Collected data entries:

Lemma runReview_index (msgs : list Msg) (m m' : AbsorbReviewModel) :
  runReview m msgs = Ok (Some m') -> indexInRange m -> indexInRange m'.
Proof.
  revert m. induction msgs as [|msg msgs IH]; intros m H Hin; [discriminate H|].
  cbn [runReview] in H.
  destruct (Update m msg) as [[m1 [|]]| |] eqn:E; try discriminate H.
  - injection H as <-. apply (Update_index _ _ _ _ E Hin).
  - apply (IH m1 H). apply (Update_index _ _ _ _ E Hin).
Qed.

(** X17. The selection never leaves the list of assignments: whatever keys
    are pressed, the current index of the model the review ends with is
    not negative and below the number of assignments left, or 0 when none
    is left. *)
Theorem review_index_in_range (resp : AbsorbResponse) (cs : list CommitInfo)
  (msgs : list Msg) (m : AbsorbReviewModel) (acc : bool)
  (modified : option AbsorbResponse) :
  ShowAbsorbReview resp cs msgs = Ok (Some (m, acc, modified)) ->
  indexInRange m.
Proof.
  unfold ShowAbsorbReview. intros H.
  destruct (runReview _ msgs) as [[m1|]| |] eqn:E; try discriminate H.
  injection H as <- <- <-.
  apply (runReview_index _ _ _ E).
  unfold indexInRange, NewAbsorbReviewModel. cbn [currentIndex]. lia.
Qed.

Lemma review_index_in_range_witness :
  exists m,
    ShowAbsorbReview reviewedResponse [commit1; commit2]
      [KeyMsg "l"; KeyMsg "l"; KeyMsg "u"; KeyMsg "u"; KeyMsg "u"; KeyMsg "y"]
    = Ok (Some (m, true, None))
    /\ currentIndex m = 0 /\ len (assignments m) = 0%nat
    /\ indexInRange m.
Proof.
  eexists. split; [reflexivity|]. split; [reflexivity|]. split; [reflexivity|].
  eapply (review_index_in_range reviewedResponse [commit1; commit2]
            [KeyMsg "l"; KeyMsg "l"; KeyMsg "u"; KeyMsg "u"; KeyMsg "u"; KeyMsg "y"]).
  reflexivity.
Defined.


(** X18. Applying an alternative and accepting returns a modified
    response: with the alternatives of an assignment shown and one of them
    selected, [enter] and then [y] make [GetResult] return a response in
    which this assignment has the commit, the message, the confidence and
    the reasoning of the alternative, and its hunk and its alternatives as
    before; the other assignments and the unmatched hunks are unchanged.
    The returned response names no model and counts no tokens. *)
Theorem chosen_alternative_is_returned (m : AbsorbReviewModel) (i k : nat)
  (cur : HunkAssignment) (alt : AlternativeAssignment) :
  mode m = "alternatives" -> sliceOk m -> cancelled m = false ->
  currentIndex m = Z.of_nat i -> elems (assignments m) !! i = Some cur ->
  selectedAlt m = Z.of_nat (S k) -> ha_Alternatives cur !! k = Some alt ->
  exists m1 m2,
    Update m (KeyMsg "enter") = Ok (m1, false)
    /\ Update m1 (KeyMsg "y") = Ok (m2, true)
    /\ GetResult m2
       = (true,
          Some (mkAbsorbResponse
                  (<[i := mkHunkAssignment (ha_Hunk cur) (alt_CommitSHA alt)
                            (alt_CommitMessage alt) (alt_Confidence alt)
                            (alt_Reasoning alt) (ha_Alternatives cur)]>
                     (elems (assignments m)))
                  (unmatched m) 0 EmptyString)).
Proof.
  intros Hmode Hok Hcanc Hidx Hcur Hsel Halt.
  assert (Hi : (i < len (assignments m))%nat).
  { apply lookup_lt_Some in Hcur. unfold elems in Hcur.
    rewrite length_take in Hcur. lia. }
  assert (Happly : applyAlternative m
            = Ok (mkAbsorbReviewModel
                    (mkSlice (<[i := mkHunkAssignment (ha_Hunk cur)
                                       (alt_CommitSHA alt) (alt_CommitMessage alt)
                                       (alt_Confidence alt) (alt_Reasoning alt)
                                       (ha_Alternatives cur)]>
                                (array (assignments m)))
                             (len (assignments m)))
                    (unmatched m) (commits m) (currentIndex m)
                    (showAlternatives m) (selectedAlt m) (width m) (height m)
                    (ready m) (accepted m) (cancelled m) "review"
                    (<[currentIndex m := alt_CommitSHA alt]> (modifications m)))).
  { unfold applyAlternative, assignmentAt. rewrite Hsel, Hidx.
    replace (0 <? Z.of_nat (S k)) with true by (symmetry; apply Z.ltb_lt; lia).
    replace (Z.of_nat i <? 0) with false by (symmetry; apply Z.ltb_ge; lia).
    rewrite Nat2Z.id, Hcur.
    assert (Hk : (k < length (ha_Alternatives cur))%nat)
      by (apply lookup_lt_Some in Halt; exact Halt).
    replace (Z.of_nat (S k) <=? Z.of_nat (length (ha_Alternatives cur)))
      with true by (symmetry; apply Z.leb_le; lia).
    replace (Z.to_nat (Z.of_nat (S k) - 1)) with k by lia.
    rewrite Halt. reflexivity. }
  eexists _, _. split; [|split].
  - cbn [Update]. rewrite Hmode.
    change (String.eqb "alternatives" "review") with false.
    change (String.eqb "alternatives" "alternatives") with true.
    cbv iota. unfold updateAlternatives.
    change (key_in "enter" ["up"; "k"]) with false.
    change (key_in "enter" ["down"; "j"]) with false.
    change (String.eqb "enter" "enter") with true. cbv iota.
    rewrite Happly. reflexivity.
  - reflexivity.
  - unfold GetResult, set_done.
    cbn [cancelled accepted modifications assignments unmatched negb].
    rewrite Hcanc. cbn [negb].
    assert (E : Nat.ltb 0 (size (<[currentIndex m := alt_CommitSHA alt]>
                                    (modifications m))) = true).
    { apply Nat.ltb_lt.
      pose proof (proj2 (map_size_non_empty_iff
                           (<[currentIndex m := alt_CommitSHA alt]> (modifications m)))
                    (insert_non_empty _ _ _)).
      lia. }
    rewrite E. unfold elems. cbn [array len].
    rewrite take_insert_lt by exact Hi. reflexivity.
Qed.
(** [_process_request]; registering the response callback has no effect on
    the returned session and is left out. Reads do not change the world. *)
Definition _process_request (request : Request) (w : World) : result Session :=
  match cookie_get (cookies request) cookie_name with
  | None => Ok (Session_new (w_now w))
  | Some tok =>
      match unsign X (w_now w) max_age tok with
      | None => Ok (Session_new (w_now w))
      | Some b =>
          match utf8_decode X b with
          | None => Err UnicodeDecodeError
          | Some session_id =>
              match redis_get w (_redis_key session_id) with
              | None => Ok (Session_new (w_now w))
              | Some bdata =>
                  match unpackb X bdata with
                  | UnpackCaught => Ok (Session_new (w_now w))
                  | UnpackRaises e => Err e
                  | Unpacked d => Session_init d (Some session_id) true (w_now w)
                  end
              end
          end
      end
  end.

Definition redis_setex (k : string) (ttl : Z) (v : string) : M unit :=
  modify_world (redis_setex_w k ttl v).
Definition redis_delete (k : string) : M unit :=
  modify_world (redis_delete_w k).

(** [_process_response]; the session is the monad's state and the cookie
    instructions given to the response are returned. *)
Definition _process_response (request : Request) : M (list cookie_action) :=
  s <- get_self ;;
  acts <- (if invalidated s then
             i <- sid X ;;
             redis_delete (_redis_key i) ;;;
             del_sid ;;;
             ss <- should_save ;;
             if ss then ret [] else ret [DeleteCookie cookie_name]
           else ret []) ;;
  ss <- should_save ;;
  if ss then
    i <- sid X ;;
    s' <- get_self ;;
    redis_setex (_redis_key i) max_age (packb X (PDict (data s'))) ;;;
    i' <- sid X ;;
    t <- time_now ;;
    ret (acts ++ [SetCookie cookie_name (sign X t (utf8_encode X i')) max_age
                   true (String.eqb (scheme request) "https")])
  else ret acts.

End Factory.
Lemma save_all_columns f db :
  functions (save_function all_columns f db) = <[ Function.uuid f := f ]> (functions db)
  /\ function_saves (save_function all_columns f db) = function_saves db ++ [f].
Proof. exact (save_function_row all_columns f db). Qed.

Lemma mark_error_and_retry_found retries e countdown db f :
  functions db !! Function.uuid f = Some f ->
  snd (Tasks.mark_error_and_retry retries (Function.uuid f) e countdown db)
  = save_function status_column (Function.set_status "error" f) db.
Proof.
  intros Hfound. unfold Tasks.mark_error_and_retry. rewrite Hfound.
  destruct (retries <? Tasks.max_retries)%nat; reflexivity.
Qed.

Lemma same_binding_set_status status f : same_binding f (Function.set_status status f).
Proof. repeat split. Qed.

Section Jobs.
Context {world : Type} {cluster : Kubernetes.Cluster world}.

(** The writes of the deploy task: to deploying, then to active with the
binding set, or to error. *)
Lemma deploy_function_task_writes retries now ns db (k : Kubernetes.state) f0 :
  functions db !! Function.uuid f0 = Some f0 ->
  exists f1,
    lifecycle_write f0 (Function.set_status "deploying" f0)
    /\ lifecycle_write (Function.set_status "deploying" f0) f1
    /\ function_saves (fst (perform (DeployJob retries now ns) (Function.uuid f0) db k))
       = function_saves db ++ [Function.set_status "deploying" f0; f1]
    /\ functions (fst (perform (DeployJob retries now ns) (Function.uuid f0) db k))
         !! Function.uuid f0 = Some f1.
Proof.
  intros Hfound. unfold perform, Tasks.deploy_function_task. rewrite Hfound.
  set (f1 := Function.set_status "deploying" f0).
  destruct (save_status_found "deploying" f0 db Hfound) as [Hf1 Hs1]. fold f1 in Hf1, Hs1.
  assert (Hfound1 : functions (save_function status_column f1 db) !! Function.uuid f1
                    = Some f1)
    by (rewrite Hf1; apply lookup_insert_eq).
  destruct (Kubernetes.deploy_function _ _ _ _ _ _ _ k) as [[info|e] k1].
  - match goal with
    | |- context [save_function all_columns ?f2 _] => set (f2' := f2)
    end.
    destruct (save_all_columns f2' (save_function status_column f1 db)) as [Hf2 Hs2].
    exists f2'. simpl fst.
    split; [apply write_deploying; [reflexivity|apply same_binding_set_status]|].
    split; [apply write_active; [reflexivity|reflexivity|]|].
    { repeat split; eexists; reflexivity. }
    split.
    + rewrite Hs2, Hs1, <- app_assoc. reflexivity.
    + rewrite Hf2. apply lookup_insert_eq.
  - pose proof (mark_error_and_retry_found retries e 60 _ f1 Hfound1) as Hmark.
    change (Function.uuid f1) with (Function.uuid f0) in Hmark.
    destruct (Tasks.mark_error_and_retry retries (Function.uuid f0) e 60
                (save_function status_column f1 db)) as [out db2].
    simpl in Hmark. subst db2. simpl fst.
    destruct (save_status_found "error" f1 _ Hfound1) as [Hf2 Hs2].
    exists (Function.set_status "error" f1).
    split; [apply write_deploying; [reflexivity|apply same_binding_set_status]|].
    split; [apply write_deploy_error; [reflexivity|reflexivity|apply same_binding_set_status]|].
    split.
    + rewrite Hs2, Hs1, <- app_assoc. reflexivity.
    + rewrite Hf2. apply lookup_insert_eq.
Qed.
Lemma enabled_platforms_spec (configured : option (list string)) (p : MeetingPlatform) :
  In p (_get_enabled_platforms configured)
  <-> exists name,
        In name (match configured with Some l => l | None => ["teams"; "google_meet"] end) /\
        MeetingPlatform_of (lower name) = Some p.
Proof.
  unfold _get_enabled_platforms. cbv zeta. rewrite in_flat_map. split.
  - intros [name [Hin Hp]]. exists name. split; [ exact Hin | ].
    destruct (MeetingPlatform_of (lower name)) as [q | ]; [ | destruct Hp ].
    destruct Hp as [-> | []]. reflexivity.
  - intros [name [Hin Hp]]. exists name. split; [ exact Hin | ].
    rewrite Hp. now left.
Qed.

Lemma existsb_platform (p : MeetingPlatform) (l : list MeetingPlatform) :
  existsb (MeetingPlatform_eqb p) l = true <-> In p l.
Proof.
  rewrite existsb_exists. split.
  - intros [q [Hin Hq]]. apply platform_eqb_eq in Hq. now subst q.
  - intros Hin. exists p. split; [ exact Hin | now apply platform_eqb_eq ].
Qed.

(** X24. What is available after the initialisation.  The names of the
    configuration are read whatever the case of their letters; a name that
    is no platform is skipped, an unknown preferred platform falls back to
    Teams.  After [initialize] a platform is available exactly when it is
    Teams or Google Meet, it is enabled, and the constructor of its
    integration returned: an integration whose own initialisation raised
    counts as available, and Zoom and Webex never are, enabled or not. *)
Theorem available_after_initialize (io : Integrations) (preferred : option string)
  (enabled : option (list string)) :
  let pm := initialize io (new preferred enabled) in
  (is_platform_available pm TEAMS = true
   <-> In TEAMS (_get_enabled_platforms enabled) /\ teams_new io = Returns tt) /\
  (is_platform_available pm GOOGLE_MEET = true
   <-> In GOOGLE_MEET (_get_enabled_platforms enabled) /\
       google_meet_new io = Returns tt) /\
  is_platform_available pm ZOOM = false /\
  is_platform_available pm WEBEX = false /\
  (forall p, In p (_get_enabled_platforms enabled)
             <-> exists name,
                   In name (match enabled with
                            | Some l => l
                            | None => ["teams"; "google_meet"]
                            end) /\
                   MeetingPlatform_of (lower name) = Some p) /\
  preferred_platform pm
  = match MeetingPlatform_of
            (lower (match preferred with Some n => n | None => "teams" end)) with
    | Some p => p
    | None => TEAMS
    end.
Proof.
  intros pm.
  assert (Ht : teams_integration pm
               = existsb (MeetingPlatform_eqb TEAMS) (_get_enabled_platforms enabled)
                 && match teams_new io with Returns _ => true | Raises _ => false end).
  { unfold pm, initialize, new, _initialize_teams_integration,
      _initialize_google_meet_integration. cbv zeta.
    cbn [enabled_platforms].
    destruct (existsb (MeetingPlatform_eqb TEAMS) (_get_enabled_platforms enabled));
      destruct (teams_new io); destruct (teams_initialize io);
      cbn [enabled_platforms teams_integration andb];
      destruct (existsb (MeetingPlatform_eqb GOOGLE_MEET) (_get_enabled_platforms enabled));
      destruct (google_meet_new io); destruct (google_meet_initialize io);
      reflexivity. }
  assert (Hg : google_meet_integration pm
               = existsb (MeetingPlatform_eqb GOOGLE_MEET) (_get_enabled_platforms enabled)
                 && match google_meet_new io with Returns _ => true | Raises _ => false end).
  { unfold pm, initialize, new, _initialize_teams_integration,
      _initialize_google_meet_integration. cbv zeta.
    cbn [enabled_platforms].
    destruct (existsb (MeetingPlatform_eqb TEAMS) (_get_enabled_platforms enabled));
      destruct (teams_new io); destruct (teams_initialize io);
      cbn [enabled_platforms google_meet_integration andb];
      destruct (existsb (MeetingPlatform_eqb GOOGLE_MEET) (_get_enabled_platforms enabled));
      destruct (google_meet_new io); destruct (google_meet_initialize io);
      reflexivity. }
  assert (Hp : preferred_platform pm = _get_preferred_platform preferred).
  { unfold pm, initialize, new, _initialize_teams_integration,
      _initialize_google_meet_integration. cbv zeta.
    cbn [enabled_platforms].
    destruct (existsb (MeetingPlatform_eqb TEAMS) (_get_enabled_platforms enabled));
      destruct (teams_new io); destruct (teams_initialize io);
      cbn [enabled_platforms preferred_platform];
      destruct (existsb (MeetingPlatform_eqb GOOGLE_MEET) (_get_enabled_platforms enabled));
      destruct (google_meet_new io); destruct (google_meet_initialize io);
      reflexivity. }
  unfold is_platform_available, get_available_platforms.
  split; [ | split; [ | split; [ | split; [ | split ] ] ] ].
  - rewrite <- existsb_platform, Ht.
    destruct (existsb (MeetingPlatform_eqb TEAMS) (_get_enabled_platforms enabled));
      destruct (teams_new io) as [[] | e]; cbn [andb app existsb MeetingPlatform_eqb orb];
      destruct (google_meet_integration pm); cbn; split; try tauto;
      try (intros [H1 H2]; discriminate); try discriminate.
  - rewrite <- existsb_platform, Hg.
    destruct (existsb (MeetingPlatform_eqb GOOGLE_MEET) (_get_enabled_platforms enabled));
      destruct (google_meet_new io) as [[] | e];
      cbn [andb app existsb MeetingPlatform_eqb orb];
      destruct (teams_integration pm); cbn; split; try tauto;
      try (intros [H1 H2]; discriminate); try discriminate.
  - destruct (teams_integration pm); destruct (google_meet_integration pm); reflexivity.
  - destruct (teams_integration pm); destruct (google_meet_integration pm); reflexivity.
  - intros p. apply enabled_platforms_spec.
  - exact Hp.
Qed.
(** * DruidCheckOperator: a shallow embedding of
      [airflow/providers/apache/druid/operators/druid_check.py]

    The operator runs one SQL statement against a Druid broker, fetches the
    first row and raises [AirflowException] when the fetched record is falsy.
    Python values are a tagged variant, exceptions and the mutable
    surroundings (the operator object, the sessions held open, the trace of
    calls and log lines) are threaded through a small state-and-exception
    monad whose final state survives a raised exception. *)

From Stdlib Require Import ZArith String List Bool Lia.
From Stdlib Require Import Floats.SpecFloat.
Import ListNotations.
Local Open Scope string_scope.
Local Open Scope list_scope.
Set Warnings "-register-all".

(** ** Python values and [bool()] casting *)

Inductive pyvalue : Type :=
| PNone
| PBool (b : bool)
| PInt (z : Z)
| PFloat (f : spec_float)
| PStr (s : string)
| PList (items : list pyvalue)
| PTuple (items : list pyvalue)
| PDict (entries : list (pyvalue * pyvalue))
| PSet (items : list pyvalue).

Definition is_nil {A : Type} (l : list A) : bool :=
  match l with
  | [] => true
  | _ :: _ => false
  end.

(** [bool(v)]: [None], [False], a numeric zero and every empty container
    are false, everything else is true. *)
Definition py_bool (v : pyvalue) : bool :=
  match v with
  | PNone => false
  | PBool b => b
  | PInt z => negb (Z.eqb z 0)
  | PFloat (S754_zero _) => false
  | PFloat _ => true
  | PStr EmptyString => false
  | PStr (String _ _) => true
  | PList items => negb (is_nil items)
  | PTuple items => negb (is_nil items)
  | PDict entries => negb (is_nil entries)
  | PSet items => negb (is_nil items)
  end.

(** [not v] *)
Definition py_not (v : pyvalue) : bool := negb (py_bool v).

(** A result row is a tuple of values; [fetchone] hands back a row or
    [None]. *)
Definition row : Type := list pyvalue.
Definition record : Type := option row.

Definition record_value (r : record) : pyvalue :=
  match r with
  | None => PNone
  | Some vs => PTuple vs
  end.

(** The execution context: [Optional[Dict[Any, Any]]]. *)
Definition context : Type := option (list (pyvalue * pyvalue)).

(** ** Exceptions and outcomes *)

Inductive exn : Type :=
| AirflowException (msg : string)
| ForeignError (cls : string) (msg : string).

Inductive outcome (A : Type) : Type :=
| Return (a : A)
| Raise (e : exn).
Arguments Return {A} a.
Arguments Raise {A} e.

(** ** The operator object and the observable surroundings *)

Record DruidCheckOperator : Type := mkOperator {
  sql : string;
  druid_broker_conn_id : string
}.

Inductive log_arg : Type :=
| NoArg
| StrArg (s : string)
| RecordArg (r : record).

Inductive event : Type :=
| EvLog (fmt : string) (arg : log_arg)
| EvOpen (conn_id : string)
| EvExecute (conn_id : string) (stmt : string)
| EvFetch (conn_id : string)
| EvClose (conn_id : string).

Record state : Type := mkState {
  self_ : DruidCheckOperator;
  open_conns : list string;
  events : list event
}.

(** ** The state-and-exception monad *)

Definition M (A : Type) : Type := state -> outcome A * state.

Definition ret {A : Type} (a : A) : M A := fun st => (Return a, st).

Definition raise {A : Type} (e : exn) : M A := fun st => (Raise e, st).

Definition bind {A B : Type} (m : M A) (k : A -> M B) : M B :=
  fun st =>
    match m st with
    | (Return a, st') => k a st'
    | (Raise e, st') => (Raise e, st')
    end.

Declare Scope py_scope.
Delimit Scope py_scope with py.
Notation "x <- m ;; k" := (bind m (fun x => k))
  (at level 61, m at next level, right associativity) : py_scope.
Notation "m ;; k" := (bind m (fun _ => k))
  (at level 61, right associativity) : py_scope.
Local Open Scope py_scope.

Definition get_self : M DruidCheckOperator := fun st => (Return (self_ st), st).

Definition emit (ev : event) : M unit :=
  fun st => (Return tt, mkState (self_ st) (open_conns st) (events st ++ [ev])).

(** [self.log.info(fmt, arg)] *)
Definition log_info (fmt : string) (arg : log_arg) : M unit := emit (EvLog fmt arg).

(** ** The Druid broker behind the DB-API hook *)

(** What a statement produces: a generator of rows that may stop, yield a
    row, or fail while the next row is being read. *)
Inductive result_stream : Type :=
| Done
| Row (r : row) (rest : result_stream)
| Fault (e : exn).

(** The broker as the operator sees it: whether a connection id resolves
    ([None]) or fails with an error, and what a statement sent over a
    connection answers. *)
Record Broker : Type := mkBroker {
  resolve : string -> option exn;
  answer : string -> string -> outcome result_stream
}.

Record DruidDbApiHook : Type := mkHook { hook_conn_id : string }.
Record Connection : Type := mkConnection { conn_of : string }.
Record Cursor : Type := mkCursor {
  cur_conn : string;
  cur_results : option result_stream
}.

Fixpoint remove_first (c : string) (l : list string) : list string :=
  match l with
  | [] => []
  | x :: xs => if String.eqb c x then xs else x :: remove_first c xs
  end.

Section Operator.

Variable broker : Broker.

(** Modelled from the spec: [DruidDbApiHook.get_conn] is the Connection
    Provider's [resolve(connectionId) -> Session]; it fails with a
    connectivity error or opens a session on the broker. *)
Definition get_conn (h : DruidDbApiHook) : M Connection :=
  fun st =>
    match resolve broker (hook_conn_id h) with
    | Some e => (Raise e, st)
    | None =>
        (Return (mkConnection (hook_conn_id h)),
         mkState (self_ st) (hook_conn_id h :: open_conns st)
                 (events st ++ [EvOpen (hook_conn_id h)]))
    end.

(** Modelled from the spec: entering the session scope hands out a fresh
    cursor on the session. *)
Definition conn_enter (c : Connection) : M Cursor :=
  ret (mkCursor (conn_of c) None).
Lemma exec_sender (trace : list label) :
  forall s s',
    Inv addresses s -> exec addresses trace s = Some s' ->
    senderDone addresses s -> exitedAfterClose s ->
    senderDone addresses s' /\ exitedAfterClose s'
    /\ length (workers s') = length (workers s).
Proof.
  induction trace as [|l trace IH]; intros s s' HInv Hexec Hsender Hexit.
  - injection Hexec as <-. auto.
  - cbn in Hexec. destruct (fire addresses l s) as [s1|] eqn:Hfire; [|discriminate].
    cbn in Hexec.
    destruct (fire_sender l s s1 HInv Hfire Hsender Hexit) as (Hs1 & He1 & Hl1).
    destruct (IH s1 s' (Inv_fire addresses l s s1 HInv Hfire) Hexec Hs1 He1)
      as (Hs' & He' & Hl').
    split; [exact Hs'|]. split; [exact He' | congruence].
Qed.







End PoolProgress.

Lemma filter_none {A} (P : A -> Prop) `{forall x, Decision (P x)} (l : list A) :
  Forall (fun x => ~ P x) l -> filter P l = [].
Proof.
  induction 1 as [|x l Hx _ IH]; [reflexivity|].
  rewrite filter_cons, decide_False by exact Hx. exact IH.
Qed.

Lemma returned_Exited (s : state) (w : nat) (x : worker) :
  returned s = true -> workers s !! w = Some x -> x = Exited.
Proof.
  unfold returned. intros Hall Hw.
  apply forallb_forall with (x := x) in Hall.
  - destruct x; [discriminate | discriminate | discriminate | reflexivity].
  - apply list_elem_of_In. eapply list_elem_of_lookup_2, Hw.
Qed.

Work required: Could you say how many lines in the data above contain "PStr"? Reply with the number alone.

Solution to this exercise: 3